Por Santiago Berioli. Son contundentes frases las que asoman en las redes sociales y se juegan como anchos de espada sobre las mesas de café o se vociferan a vena hinchada en las reuniones familiares y que aún hoy nos demuestran que no aprendimos nada.
¿De quién? De Mauricio Macri y de Alberto Fernández, a quienes los fanáticos de un lado y del otro de la grieta siguen impregnando de insultos y conceptos agraviantes sólo por representar intereses contrapuestos y, en el peor de los casos, por no haberlos defendido a ultranza en el traspaso de mando.

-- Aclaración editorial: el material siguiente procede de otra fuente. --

Definition set_bufs s (h c sn : btree MemKey DeltaCell) (size : Z) : DeltaMemStore :=
  {| hot := h; cold := c; mem_snapshot := sn; hot_size_bytes := size;
     flush_threshold := flush_threshold s; sync_level := sync_level s; wal_buffer := wal_buffer s;
     batch_max_pending := batch_max_pending s; column_heat := column_heat s; shutdown := shutdown s;
     wal_writer := wal_writer s; visible_cache := visible_cache s |}.
Definition set_wal s (buf : list DeltaCell) (wal : option (WalWriter W)) : DeltaMemStore :=
  {| hot := hot s; cold := cold s; mem_snapshot := mem_snapshot s; hot_size_bytes := hot_size_bytes s;
     flush_threshold := flush_threshold s; sync_level := sync_level s; wal_buffer := buf;
     batch_max_pending := batch_max_pending s; column_heat := column_heat s; shutdown := shutdown s;
     wal_writer := wal; visible_cache := visible_cache s |}.
Definition set_heat s (h : ColumnHeatTracker) : DeltaMemStore :=
  {| hot := hot s; cold := cold s; mem_snapshot := mem_snapshot s; hot_size_bytes := hot_size_bytes s;
     flush_threshold := flush_threshold s; sync_level := sync_level s; wal_buffer := wal_buffer s;
     batch_max_pending := batch_max_pending s; column_heat := h; shutdown := shutdown s;
     wal_writer := wal_writer s; visible_cache := visible_cache s |}.
Definition set_cache s (c : list (string * TxnId * list DeltaCell)) : DeltaMemStore :=
  {| hot := hot s; cold := cold s; mem_snapshot := mem_snapshot s; hot_size_bytes := hot_size_bytes s;
     flush_threshold := flush_threshold s; sync_level := sync_level s; wal_buffer := wal_buffer s;
     batch_max_pending := batch_max_pending s; column_heat := column_heat s; shutdown := shutdown s;
     wal_writer := wal_writer s; visible_cache := c |}.

(** ** WAL records *)

(** The payloads of a cell: [GranuleId::zero()], an empty table name, the row
    offset as the key. *)
Definition insert_payload d : OpPayload :=
  PInsert "" (to_le_bytes 8 (row_offset d)) [column d] (default [] (after d)) [] (seg_id d) 0 (row_offset d).
Definition update_payload d : OpPayload :=
  PUpdate "" (to_le_bytes 8 (row_offset d)) [column d] (default [] (after d)) []
    [(column d, default [] (before d))] (seg_id d) 0 (row_offset d) (seg_id d) 0 (row_offset d).
Definition delete_payload d : OpPayload :=
  PDelete "" (to_le_bytes 8 (row_offset d)) [(column d, default [] (before d))] (seg_id d) 0 (row_offset d).

(** [write_wal_sync] and [write_wal_async] choose the payload by the cell's kind;
    a cell with neither image is not logged. *)
Definition sync_payload d : option OpPayload :=
  if is_update d then Some (update_payload d)
  else if is_insert d then Some (insert_payload d)
  else if is_delete d then Some (delete_payload d) else None.

(** The record type is [OpType::Insert] for every kind.  [None]: the caller spins
    on another leader. *)
Definition write_wal_sync s d : option (DeltaMemStore * Result unit) :=
  match wal_writer s, sync_payload d with
  | None, _ | _, None => Some (s, Ok tt)
  | Some w, Some p =>
      (λ wr, (set_wal s (wal_buffer s) (Some wr.1),
              map_err (λ e, EWrite ("WAL sync for txn " +:+ pretty (txn_id d) +:+ ": "
                                     +:+ error_display e)) wr.2))
      <$> append_durable w OInsert (txn_id d) p
  end.

Definition write_wal_async s d : DeltaMemStore * Result unit :=
  match wal_writer s, sync_payload d with
  | None, _ | _, None => (s, Ok tt)
  | Some w, Some p =>
      let '(w', r) := append w OInsert (txn_id d) p in
      (set_wal s (wal_buffer s) (Some w'),
       map_err (λ e, EWrite ("WAL async write for txn " +:+ pretty (txn_id d) +:+ ": "
                              +:+ error_display e)) r)
  end.

(** The type and payload of a buffered cell: what is neither an update nor an
    insert is logged as a delete. *)
Definition buffered_op d : OpType * OpPayload :=
  if is_update d then (OUpdate, update_payload d)
  else if is_insert d then (OInsert, insert_payload d) else (ODelete, delete_payload d).

(** The loop over the drained buffer, up to the first error. *)
Fixpoint append_cells (what : string) (w : WalWriter W) (ds : list DeltaCell)
    : option (WalWriter W * Result unit) :=
  match ds with
  | [] => Some (w, Ok tt)
  | d :: ds' =>
      match append_durable w (buffered_op d).1 (txn_id d) (buffered_op d).2 with
      | None => None
      | Some (w', Ok _) => append_cells what w' ds'
      | Some (w', Err e) =>
          Some (w', Err (EWrite (what +:+ pretty (txn_id d) +:+ ": " +:+ error_display e)))
      end
  end.

(** Drain the buffer and log its cells. *)
Definition drain_wal_buffer (what : string) s : option (DeltaMemStore * Result Z) :=
  let deltas := wal_buffer s in
  match deltas, wal_writer s with
  | [], _ => Some (s, Ok 0)
  | _, None => Some (set_wal s [] None, Ok (zlen deltas))
  | _, Some w =>
      (λ wr, (set_wal s [] (Some wr.1), result_bind wr.2 (λ _, Ok (zlen deltas))))
      <$> append_cells what w deltas
  end.

Definition sync_wal_before_flush s : option (DeltaMemStore * Result Z) :=
  drain_wal_buffer "WAL pre-flush for txn " s.

(** [overdue]: the time since the last flush exceeds the batch interval. *)
Definition flush_wal_buffer_if_needed s (overdue : bool) : option (DeltaMemStore * Result Z) :=
  match sync_level s with
  | Batch _ _ =>
      let n := zlen (wal_buffer s) in
      if (batch_max_pending s <=? n) || (negb (n =? 0) && overdue)
      then drain_wal_buffer "WAL batch flush for txn " s
      else Some (s, Ok 0)
  | _ => Some (s, Ok 0)
  end.

(** ** Writes *)

(** [hot.insert(key, delta); hot_size_bytes.fetch_add(est_size)] *)
Definition insert_hot s d : DeltaMemStore :=
  set_bufs s (bt_insert (delta_key d) d (hot s)) (cold s) (mem_snapshot s)
    (wrap64 (hot_size_bytes s + estimate_size d)).

Definition put s d (overdue : bool) : option (DeltaMemStore * Result unit) :=
  if shutdown s then Some (s, Ok tt) else
  let s := set_heat s (record_write (column_heat s) (column d) (txn_id d)) in
  match sync_level s with
  | Immediate =>
      match write_wal_sync s d with
      | None => None
      | Some (s, Err e) => Some (s, Err e)
      | Some (s, Ok _) => Some (insert_hot s d, Ok tt)
      end
  | Batch _ _ =>
      match flush_wal_buffer_if_needed (set_wal s (wal_buffer s ++ [d]) (wal_writer s)) overdue with
      | None => None
      | Some (s, _) => Some (insert_hot s d, Ok tt)
      end
  | Async =>
      match write_wal_async s d with
      | (s, Err e) => Some (s, Err e)
      | (s, Ok _) => Some (insert_hot s d, Ok tt)
      end
  end.

Definition replay_into s d : DeltaMemStore := if shutdown s then s else insert_hot s d.

(** ** Flush *)

Definition should_flush s : bool := flush_threshold s <? hot_size_bytes s.

(** The old hot buffer becomes the cold one and the snapshot; the old cold buffer,
    whose cells are returned, becomes the hot one. *)
Definition swap_and_drain s : DeltaMemStore * list DeltaCell :=
  (set_bufs s (cold s) (hot s) (hot s) 0, (cold s).*2).

Definition drain_cold s : DeltaMemStore * list DeltaCell :=
  (set_bufs s (hot s) [] (mem_snapshot s) (hot_size_bytes s), (cold s).*2).

Definition drain_after_swap s : DeltaMemStore * list DeltaCell :=
  let '(s, swapped) := swap_and_drain s in
  let '(s, cold) := drain_cold s in
  (s, swapped ++ cold).

Definition try_flush s : DeltaMemStore * option (list DeltaCell) :=
  if should_flush s then let '(s, ds) := swap_and_drain s in (s, Some ds) else (s, None).

(** ** Reads *)

Definition mem_visible (snapshot_txn : TxnId) d : bool := (txn_id d <=? snapshot_txn) && committed d.

Definition visible_of (snapshot_txn : TxnId) (m : btree MemKey DeltaCell) : list DeltaCell :=
  filter (λ d, mem_visible snapshot_txn d = true) m.*2.

(** The snapshot's visible cells, each key once. *)
Definition snapshot_cells (snapshot_txn : TxnId) (m : btree MemKey DeltaCell) : list DeltaCell :=
  (for_each m.*2 ([], ∅ : gset MemKey) (λ st cell,
     if mem_visible snapshot_txn cell then
       if bool_decide (delta_key cell ∈ st.2) then st
       else (st.1 ++ [cell], {[delta_key cell]} ∪ st.2)
     else st)).1.

Definition cached s (seg : string) (snapshot_txn : TxnId) : option (list DeltaCell) :=
  snd <$> head (filter (λ e : string * TxnId * list DeltaCell, e.1.1 = seg ∧ e.1.2 = snapshot_txn)
                  (visible_cache s)).

Definition get_visible s (seg : string) (snapshot_txn : TxnId) : DeltaMemStore * list DeltaCell :=
  match cached s seg snapshot_txn with
  | Some result => (s, result)
  | None =>
      let result := visible_of snapshot_txn (hot s) ++ visible_of snapshot_txn (cold s)
                    ++ snapshot_cells snapshot_txn (mem_snapshot s) in
      let cache := if 16 <=? zlen (visible_cache s) then tail (visible_cache s) else visible_cache s in
      (set_cache s (cache ++ [(seg, snapshot_txn, result)]), result)
  end.

Definition get_cell s (seg : string) (row : Z) (col : string) (snapshot_txn : TxnId)
    : DeltaMemStore * option DeltaCell :=
  let '(s, candidates) := get_visible s seg snapshot_txn in
  (s, max_by_key txn_id (filter (λ d, row_offset d = row ∧ column d = col) candidates)).

Definition get_patches s (seg : string) (snapshot_txn : TxnId) : DeltaMemStore * list DeltaCell :=
  get_visible s seg snapshot_txn.

(** The distinct segments of both buffers, in the order of a hash set. *)
Definition get_segment_ids `{HashIter} s : list string :=
  hash_iter_set (list_to_set ((λ e : MemKey * DeltaCell, e.1.1.1.1) <$> hot s)
                 ∪ list_to_set ((λ e : MemKey * DeltaCell, e.1.1.1.1) <$> cold s)).
End mem_store.
Arguments DeltaMemStore : clear implicits.

(** * Proofs *)

Section mem_proofs.
Context `{WalLog W}.
Implicit Types (s : DeltaMemStore W) (d : DeltaCell).

(** A buffer keeps every cell under its own key, in key order. *)
Definition buf_wf (m : btree MemKey DeltaCell) : Prop :=
  bt_sorted m ∧ Forall (λ e, e.1 = delta_key e.2) m.

Record mem_inv s : Prop := {
  inv_hot : buf_wf (hot s);
  inv_cold : buf_wf (cold s);
  inv_snapshot : buf_wf (mem_snapshot s)
}.

Lemma buf_wf_insert d m : buf_wf m → buf_wf (bt_insert (delta_key d) d m).
Proof. intros [Hs Hk]. split; [by apply bt_insert_sorted|by apply bt_insert_Forall]. Qed.

Lemma buf_wf_nil : buf_wf [].
Proof. split; constructor. Qed.

Lemma mem_inv_insert s d : mem_inv s → mem_inv (insert_hot s d).
Proof. intros [Hh Hc Hs]. split; cbn; [by apply buf_wf_insert|done|done]. Qed.

(** What the WAL and heat bookkeeping leave alone. *)
Definition same_data s s' : Prop :=
  hot s' = hot s ∧ cold s' = cold s ∧ mem_snapshot s' = mem_snapshot s ∧
  hot_size_bytes s' = hot_size_bytes s ∧ visible_cache s' = visible_cache s ∧
  sync_level s' = sync_level s.

Lemma write_wal_sync_data s d s' r : write_wal_sync s d = Some (s', r) → same_data s s'.
Proof.
  unfold write_wal_sync. destruct (wal_writer s) as [w|]; [|by intros [= <- _]].
  destruct (sync_payload d) as [p|]; [|by intros [= <- _]].
  destruct (append_durable w OInsert (txn_id d) p) as [[w' r']|]; cbn; [|done]. by intros [= <- _].
Qed.

Lemma write_wal_async_data s d : same_data s (write_wal_async s d).1.
Proof.
  unfold write_wal_async. destruct (wal_writer s) as [w|]; [|done].
  destruct (sync_payload d) as [p|]; [|done]. by destruct (append w OInsert (txn_id d) p).
Qed.

Lemma drain_wal_buffer_data what s s' r : drain_wal_buffer what s = Some (s', r) →
  same_data s s' ∧ wal_buffer s' = [].
Proof.
  unfold drain_wal_buffer. destruct (wal_buffer s) as [|d0 ds] eqn:E; [by intros [= <- _]|].
  destruct (wal_writer s) as [w|]; [|by intros [= <- _]].
  destruct (append_cells what w (d0 :: ds)) as [[w' r']|]; cbn; [|done]. by intros [= <- _].
Qed.

Lemma flush_wal_buffer_data s b s' r : flush_wal_buffer_if_needed s b = Some (s', r) → same_data s s'.
Proof.
  unfold flush_wal_buffer_if_needed. destruct (sync_level s); [by intros [= <- _]| |by intros [= <- _]].
  destruct (_ || _); [|by intros [= <- _]]. by intros [? _]%drain_wal_buffer_data.
Qed.

(** A [put] that succeeds inserts its cell in the hot buffer; one that fails
    leaves the buffers alone; neither touches the result cache. *)
Lemma put_data s d b s' r : shutdown s = false → put s d b = Some (s', r) →
  visible_cache s' = visible_cache s ∧ cold s' = cold s ∧ mem_snapshot s' = mem_snapshot s ∧
  match r with
  | Ok _ => hot s' = bt_insert (delta_key d) d (hot s)
  | Err _ => hot s' = hot s
  end.
Proof.
  unfold put. intros ->. set (s1 := set_heat s _).
  assert (same_data s s1) as (H1 & H2 & H3 & H4 & H5 & H6) by done.
  destruct (sync_level s1) as [|ms mp|] eqn:Esl.
  - destruct (write_wal_sync s1 d) as [[s2 [[]|e]]|] eqn:E; [| |done];
      apply write_wal_sync_data in E as (E1 & E2 & E3 & _ & E5 & _); intros [= <- <-]; cbn;
      split_and!; congruence.
  - destruct (flush_wal_buffer_if_needed _ b) as [[s2 r2]|] eqn:E; [|done].
    apply flush_wal_buffer_data in E as (E1 & E2 & E3 & _ & E5 & _). intros [= <- <-]; cbn.
    split_and!; cbn in *; congruence.
  - pose proof (write_wal_async_data s1 d) as (E1 & E2 & E3 & _ & E5 & _).
    destruct (write_wal_async s1 d) as [s2 [[]|e]]; cbn in *; intros [= <- <-]; cbn;
      split_and!; congruence.
Qed.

Así es como, fanatismo mediante, ambos se fueron insultados por ambas veredas de la grieta que todo lo devora.
Más allá de entrar en consideraciones minuciosas sobre los ejes profundos de la grieta, en donde seguramente nos posicionaríamos de un lado del otro aún con moderación; los más exacerbados terminaron no sólo insultando líder al que está enfrente, sino al propio. ¿Y por qué?
Porque no aprendimos.
En lo que fue uno de los actos de civismo e institucionalidad más memorables de este siglo al menos, ambos mandatarios, acérrimos contrincantes, representantes de ideas diametralmente opuestas, se fundieron en un abrazo, traspasaron el mando y dejaron atrás las diatribas para enviar a la sociedad una señal clara.
Lejos de tomar esa señal, opinadores radicalizados vieron en la cordialidad, necesaria para el momento que vive el país, una afrenta hacia su propio odio.
“Vengo a unir la mesa de los argentinos”, dijo luego Alberto en su discurso casi como una continuidad de su momento histórico-institucional-gubernamental que compartió con Macri.
Y sino, recordemos como terminó el mandato de Cristina en 2015, y cuál fue su gesto de intolerancia, aún en ese mismo acto en 2019.
Que Chetolandia, que Peronia del Sur, Peronia del Norte. Desde octubre a esta parte son muchos los discursos que han intentado profundizar la grieta que por más de una década enardeció las discusiones políticas de los argentinos hasta límites de intolerancia inconcebibles en tiempos pasados.
Ante tanto empuje de los totalitarismos en América Latina, aunque solo sea por la salud de nuestra democracia, en vez de decir: “Macri es un imbécil” o “Alberto es un imbécil” podríamos comenzar como argentinos a tomar su ejemplo, debatir en las diferencias, luchar por nuestros ideales, pero abandonar ese halo de superioridad con que nos referimos a los “negros” o a los chetos” para entender que hablamos sólo de otro argentino que piensa y vive diferente. Como lo hicieron Macri y Alberto el 10 de diciembre en el Congreso.